Below are the records. Retype exactly the lines between the lines holding "unfold attr_at. rewrite Hb. cbn [mbind res_bind]. change" and "service_ok s -> attrs d = found s -> first_desc", inclusive.

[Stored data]
#####
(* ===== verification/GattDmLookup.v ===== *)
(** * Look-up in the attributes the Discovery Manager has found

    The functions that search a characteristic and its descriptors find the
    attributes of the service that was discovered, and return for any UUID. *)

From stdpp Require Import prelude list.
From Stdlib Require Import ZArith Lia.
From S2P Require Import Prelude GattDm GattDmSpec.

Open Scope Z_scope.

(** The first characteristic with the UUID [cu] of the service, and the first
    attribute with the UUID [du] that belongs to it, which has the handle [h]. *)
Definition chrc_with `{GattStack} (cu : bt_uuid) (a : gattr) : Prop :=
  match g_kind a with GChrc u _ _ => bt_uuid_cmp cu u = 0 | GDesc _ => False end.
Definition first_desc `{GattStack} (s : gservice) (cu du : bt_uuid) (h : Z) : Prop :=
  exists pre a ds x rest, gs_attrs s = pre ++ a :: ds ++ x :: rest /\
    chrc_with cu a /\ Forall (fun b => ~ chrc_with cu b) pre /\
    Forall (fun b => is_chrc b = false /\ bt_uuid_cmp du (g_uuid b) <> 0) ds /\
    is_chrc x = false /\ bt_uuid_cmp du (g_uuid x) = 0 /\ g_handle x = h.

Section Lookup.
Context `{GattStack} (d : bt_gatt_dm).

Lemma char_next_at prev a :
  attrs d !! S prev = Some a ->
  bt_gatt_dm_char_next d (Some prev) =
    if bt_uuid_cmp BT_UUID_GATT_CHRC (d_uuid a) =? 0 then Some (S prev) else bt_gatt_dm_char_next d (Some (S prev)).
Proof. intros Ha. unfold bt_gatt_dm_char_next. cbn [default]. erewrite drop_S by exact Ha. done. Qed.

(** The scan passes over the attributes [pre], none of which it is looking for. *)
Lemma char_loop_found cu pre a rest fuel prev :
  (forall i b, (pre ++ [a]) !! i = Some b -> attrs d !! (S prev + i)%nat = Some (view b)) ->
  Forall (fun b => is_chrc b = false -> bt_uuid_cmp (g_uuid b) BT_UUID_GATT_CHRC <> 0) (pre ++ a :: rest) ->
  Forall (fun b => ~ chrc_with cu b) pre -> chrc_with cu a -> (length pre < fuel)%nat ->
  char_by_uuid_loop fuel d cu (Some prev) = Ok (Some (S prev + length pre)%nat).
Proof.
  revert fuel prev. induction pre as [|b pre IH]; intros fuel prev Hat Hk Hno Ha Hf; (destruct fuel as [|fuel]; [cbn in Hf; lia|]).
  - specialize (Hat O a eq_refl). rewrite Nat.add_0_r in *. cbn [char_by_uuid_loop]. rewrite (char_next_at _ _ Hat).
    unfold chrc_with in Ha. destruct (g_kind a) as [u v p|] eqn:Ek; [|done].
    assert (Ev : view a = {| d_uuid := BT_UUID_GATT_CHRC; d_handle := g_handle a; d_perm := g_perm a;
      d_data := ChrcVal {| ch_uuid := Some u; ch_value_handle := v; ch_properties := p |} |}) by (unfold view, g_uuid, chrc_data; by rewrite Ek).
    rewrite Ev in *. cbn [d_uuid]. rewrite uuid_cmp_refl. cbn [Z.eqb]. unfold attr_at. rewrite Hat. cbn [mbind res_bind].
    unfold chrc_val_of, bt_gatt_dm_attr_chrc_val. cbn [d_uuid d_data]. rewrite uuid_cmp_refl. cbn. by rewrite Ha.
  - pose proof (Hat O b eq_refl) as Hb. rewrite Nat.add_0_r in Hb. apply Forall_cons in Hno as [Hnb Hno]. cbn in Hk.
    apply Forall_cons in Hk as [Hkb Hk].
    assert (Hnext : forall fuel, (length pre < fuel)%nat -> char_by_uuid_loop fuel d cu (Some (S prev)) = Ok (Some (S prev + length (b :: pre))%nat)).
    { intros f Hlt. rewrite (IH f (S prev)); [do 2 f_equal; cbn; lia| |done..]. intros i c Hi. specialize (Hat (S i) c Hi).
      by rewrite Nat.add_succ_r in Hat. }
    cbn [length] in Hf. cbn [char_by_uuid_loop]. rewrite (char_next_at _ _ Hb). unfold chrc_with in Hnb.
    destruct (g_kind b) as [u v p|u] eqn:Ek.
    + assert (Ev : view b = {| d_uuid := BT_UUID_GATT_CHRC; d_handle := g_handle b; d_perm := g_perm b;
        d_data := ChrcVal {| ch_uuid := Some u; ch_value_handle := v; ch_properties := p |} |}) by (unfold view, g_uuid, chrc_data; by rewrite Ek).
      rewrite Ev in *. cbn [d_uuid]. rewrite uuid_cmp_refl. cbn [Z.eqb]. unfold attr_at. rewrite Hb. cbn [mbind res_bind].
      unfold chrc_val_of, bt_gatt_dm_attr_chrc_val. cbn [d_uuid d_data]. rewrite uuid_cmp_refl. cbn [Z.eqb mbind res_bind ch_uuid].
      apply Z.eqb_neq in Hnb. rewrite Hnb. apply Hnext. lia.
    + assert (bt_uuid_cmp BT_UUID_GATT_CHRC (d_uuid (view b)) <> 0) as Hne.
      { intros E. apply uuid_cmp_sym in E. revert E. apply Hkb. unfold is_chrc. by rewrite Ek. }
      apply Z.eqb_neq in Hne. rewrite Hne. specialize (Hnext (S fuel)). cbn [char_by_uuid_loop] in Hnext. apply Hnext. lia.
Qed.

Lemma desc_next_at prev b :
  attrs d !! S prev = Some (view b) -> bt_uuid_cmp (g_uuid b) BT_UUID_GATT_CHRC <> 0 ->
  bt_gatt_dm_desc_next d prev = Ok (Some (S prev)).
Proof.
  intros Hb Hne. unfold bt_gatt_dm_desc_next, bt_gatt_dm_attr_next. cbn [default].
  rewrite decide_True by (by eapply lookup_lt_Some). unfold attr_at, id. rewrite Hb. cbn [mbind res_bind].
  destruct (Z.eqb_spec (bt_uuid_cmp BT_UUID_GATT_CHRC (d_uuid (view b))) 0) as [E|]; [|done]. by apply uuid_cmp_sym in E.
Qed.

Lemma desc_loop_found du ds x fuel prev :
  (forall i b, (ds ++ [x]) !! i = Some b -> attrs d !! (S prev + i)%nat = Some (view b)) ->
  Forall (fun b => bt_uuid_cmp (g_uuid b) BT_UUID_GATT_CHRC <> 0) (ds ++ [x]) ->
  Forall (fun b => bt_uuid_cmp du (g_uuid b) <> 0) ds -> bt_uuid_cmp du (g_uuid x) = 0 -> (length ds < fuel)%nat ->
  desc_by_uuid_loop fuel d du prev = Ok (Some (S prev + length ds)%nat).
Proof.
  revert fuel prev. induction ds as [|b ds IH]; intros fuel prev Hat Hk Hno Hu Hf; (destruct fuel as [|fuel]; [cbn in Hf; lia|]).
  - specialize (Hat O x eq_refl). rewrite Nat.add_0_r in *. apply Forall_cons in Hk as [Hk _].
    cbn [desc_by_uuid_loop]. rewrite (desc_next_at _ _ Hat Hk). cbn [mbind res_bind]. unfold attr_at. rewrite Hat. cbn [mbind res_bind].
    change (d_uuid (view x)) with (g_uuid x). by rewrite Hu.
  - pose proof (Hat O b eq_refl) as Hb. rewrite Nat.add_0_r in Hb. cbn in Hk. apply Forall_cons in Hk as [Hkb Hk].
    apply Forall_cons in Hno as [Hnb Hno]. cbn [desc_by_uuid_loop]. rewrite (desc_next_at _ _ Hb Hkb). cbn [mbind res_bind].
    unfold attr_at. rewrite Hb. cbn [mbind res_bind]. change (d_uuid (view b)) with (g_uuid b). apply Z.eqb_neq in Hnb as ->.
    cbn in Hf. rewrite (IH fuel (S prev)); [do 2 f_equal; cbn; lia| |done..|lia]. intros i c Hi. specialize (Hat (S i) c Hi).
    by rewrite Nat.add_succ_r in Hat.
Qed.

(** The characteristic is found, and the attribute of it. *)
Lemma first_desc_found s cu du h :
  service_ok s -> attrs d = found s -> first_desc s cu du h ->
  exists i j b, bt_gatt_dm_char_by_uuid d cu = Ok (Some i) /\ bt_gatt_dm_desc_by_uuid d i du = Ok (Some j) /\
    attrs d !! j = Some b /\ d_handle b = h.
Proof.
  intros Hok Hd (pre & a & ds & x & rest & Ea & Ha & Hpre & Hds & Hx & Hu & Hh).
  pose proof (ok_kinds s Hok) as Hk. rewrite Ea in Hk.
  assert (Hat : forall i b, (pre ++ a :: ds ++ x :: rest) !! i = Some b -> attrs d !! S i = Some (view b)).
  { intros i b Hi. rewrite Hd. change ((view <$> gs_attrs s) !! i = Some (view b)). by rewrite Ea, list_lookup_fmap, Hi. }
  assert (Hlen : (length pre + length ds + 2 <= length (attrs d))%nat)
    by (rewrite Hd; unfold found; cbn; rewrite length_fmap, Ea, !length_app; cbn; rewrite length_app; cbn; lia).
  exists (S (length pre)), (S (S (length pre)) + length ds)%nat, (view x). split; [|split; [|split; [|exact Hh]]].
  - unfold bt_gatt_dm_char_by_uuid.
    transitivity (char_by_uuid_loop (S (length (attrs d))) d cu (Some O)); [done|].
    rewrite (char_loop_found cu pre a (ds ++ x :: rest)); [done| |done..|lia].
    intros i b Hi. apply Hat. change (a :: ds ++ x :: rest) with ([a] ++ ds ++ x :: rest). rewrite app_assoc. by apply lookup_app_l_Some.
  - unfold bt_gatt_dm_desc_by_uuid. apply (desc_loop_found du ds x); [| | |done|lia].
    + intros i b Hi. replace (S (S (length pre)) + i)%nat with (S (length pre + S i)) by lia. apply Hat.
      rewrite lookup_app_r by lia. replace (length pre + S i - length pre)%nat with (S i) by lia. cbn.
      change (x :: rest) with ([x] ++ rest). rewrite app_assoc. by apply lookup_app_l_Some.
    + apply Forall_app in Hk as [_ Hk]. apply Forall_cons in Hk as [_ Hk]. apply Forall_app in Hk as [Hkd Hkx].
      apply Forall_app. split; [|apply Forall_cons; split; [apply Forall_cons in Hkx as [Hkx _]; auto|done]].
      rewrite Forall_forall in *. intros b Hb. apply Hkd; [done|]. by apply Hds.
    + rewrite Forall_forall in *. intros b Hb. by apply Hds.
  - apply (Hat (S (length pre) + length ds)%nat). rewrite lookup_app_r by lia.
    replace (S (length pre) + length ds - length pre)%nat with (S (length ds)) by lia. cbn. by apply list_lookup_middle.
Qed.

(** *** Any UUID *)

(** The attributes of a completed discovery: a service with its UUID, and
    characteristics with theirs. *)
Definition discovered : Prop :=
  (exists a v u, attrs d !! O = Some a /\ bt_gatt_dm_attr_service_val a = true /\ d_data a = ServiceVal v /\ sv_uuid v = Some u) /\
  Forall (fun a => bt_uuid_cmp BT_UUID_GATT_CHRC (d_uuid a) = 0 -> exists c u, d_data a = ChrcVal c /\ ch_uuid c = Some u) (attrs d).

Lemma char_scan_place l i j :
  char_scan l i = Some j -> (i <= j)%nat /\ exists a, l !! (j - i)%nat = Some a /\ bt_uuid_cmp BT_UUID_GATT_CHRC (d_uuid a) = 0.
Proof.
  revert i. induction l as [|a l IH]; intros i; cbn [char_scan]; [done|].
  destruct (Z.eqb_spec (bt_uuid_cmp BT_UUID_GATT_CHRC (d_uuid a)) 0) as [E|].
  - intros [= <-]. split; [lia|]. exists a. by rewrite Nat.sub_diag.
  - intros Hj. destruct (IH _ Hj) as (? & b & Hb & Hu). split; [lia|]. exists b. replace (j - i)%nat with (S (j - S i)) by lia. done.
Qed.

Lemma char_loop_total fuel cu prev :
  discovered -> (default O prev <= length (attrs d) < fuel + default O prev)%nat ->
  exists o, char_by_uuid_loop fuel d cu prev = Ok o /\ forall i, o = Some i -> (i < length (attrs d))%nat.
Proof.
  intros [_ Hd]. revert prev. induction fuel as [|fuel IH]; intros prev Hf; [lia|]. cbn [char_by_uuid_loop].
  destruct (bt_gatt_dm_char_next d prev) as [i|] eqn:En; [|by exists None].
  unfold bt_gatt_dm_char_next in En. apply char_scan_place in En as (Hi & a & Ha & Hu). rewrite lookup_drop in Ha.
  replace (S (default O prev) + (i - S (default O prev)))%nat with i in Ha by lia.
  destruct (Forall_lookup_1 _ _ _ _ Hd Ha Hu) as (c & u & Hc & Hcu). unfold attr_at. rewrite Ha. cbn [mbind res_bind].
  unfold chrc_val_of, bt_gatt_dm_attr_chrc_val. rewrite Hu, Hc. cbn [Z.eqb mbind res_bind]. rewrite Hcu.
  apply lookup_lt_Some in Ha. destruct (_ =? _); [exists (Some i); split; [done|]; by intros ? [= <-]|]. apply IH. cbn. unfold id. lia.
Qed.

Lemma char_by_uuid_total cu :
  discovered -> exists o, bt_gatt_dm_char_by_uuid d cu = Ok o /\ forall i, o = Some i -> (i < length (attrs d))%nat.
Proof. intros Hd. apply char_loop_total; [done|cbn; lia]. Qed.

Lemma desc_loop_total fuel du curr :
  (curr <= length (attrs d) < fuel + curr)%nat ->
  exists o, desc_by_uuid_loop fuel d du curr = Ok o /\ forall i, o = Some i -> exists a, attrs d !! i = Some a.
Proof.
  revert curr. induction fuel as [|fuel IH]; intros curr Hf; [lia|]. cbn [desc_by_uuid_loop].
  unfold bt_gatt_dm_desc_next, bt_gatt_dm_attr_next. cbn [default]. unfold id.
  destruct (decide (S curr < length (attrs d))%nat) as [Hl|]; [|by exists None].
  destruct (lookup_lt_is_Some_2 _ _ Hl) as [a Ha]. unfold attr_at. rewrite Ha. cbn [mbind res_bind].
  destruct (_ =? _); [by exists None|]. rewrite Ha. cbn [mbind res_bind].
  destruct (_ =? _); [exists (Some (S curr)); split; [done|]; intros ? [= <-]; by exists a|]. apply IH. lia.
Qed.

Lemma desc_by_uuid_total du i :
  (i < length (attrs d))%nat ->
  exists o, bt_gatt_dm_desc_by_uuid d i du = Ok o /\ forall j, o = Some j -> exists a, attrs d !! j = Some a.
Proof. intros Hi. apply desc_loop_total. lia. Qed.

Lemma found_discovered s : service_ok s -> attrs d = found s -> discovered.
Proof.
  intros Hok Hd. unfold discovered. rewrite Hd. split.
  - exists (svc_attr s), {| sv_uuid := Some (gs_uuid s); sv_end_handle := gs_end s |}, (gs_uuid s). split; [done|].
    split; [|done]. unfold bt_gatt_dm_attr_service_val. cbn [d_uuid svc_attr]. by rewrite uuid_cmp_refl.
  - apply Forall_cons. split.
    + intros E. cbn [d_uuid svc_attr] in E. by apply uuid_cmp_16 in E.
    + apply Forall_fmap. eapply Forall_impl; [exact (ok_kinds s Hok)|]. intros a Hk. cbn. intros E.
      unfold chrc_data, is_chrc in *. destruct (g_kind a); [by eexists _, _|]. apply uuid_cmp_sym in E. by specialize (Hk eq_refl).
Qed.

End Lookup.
#####
▶ SOLUTION TO THIS TASK
    unfold attr_at. rewrite Hb. cbn [mbind res_bind]. change (d_uuid (view b)) with (g_uuid b). apply Z.eqb_neq in Hnb as ->.
    cbn in Hf. rewrite (IH fuel (S prev)); [do 2 f_equal; cbn; lia| |done..|lia]. intros i c Hi. specialize (Hat (S i) c Hi).
    by rewrite Nat.add_succ_r in Hat.
Qed.

(** The characteristic is found, and the attribute of it. *)
Lemma first_desc_found s cu du h :
  service_ok s -> attrs d = found s -> first_desc s cu du h ->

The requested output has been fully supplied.